Le premier bulletin a été lu par le recteur principal du CNE, Elvis Amoroso, après minuit. Il faut rappeler que c’est généralement le moment où le chavisme annonce ses prétendues victoires, même s’il se vante en même temps que le Venezuela possède, selon eux, « le meilleur système électoral du monde ».

Le recteur Amoroso a indiqué qu’« après avoir résolu une attaque contre le système de transmission de données qui a retardé la transmission des résultats », et que 80 % des votes ont été comptés, Maduro a été vainqueur avec 51 % des voix contre 44. % qu’Edmundo González aurait obtenu. Il n’est pas nécessaire d’être un Sherlock Holmes pour supposer que s’il y avait eu une quelconque « agression contre le système », elle aurait été commise par le gouvernement Maduro lui-même pour perpétrer la fraude.

« Le mal cherche à se perpétuer à travers la perfection et la répétition de l’abject »

Par la suite, le réseau officiel Telesur a affiché un graphique dont les pourcentages étaient, pour le dire poliment, étranges. Par exemple, les trois candidats ad hoc de l’opposition, Daniel Ceballos, Antonio Ecarri et José Brito, chacun a obtenu, selon le CNE, 4,6% des voix. Des triplés électoraux, pourquoi pas ? Le problème est que cela donne un total de 109 % des votes comptabilisés pour ce premier bulletin. ETDans d’autres graphiques du même Telesur, le total s’élève à 132%. Ce qui constitue, oui, une attaque contre le système décimal que le chavisme ne peut imputer à personne d’autre.

Maintenant, les lecteurs pourraient se demander à quoi bon se soumettre à une fraude annoncée.

Je me suis répété cette question tout au long de la journée électorale. Quel est l’intérêt de faire ce que nous, les Vénézuéliens, faisons ? En attendant, j’ai répondu à des questions plus simples à des amis espagnols qui me demandaient des informations. Je leur parlais des multiples plaintes qui émergeaient, du mode opératoire du chavisme, des violations des lois, des abus. La stupeur de ces amis méritait d’être notée. C’était comme si, dans ces détails, ils entrevoyaient la surface d’une histoire d’horreur dont ils n’étaient pas sûrs de vouloir pénétrer dans les profondeurs.

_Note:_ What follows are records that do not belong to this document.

(* ===== verification/ToolRuns.v ===== *)
(** * Concrete runs of the tool server

    The tools over a small mailbox and over the adapter's model, at inputs
    where the hypotheses of their properties hold. *)
From Stdlib Require Import ZArith Lia Strings.Byte.
From stdpp Require Import base list gmap strings.
From S2P Require Import Prelude GoStrings GoText GoJson Errors Config Session Adapter Search AdapterRuns Threads StructureSession Mime.
From S2P Require Import GoMarshal ToolResults ToolServer ToolServerSpec ToolThreadSpec ToolSearchSpec ToolAdapter.

#[local] Existing Instances sample_server.

#[local] Instance ascii_library : GoLibrary := {|
  EqualFold := beqs; Time := Z; ParseRFC3339 _ := None; FormatRFC3339 _ := []; inUTC _ := true; instant t := t |}.
#[local] Instance empty_normalizer : Normalizer := fun _ => inr [].
#[local] Instance stopped_clock : Clock nat := fun w => (0, w).

(** A mailbox of a message and its reply; the third is stale. *)
Definition plan_metadata (id : bytes) (uid : Z) : MessageMetadata :=
  mkMetadata id $"INBOX" 5 uid $"Re: plan" 512 $"Ann" [] DateSourceUnknown ReadStateRead false uid.
Definition plan_headers (id : bytes) (uid : Z) : MessageHeaders :=
  mkHeaders (plan_metadata id uid) (mkCanonicalHeaders [] $"Ann" [] $"plan" id [] []) (mkTruncation false false false false false false false false false false).
Definition plan_reader (id : bytes) (w : nat) : reply MessageHeaders * nat :=
  (if beqs id $"c" then Answer (inr (errorCode CodeStaleMessageID)) else Answer (inl (plan_headers id (if beqs id $"a" then 7 else 8))), Datatypes.S w).
Definition plan_mail : Mail nat := {|
  mailListFolders w := (Answer (inl [mkFolder $"INBOX" $"/"]), w);
  mailStatus _ w := (Answer (inl (mkStatus 3 9 5 0)), w);
  mailSearchMailPage _ w := (Answer (inl (mkPage [plan_metadata $"c" 9; plan_metadata $"b" 8; plan_metadata $"a" 7] false)), Datatypes.S w);
  mailGetMessageMetadata id w := (Answer (inl (plan_metadata id 7)), w);
  mailGetMessageBody _ w := (Answer (inl []), w);
  messageHeaderReader := Some plan_reader;
  messageAttachmentStructureReader := None |}.
Definition plan_options : Options nat := mkOptions nat (Some plan_mail) None true.
Definition thread_arguments : bytes := marshal (JObject [($"messageId", JText $"a")]).
Definition thread_run := runGetThread plan_options thread_arguments 0%nat.
Definition thread_answer : toolResult := match fst thread_run with Done r => r | _ => TriageRows (mkTriage []) end.

Lemma thread_run_done : thread_run = (Done thread_answer, 4%nat).
Proof. vm_compute. reflexivity. Qed.


Definition search_tool {W} `{K : Clock W} : toolDefinition (W := W) := mkDefinition $"search_mail" true false false runSearchMail.
Definition search_arguments : bytes := marshal (JObject [($"mailbox", JText $"INBOX"); ($"limit", JInt 2)]).
Definition search_answer : toolResult := match fst (runSearchMail plan_options search_arguments 0%nat) with Done r => r | _ => TriageRows (mkTriage []) end.


Definition folders_tool {W} `{K : Clock W} : toolDefinition (W := W) := mkDefinition $"list_folders" true false false runListFolders.

Lemma tool_call_closed_witness :
  folders_tool ∈ registerTools plan_options
  /\ exists r lines w', makeHandler folders_tool plan_options [] 0%nat = ((r, lines), w') /\ answered true $"list_folders" r lines.
Proof.
  assert (Hd : folders_tool ∈ registerTools plan_options) by left. split; [exact Hd|].
  destruct (tool_call_closed plan_options folders_tool [] 0%nat Hd) as (r & lines & w' & H & Ha & _). exists r, lines, w'. split; [exact H|exact Ha].
Defined.

(** The same tool over the adapter's model. *)
Definition no_payload (_ : bytes) : option messageIDPayload := None.
Definition no_media (_ : bytes) : option (bytes * gmap bytes bytes) := None.
Definition no_structure (_ : unit) (_ : structureRequest) (w : nat) : (selectedStructure + goerror) * nat := (inr (errorCode CodeUnsupported), w).
Definition adapter_options : Options (st nat nat) :=
  mkOptions (st nat nat) (Some (adapterMail adapter_config sample_mac no_payload no_media no_structure tt)) None true.
Definition adapter_call := makeHandler folders_tool adapter_options [] start.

Aux premières heures du 29 juillet, alors que la fraude a été consommée de manière bâclée et grotesque, je me suis dit que c’était peut-être le sens de continuer à lutter après 25 ans d’ignominie. Le mal cherche à se perpétuer à travers la perfection et la répétition de l’abject. Le bien, de son côté, est également obligé d’insister, d’essayer, encore et encore.. Qu’il en soit ainsi pour donner l’opportunité au mal de se représenter et de devenir visible à de nouveaux yeux. Qu’il en soit ainsi en transmettant votre témoignage, celui du bien, aux enfants et petits-enfants de ces parents et grands-parents restés en chemin, oui, mais en leur léguant une histoire précieuse, un miroir dans lequel se regarder.

Le bien doit toujours surgir pour que le triomphe du mal ne soit jamais absolu. Pour que le triomphe du bien soit possible ne serait-ce qu’une seule fois. De sorte qu’il y a de quoi se raccrocher pendant ces périodes presque interminables où la vie d’une nation semble se dérouler comme si rien n’y avait de sens. Cela a été l’exploit des Vénézuéliens tout au long du XXIe siècle et ils l’ont répété, avec une conviction renouvelée, ce 28 juillet 2024. Et je me sens très fier de pouvoir le raconter.

*** Rodrigo Blanco Calderón est un écrivain vénézuélien. Son dernier roman est Sympathy (Alfaguara, 2024).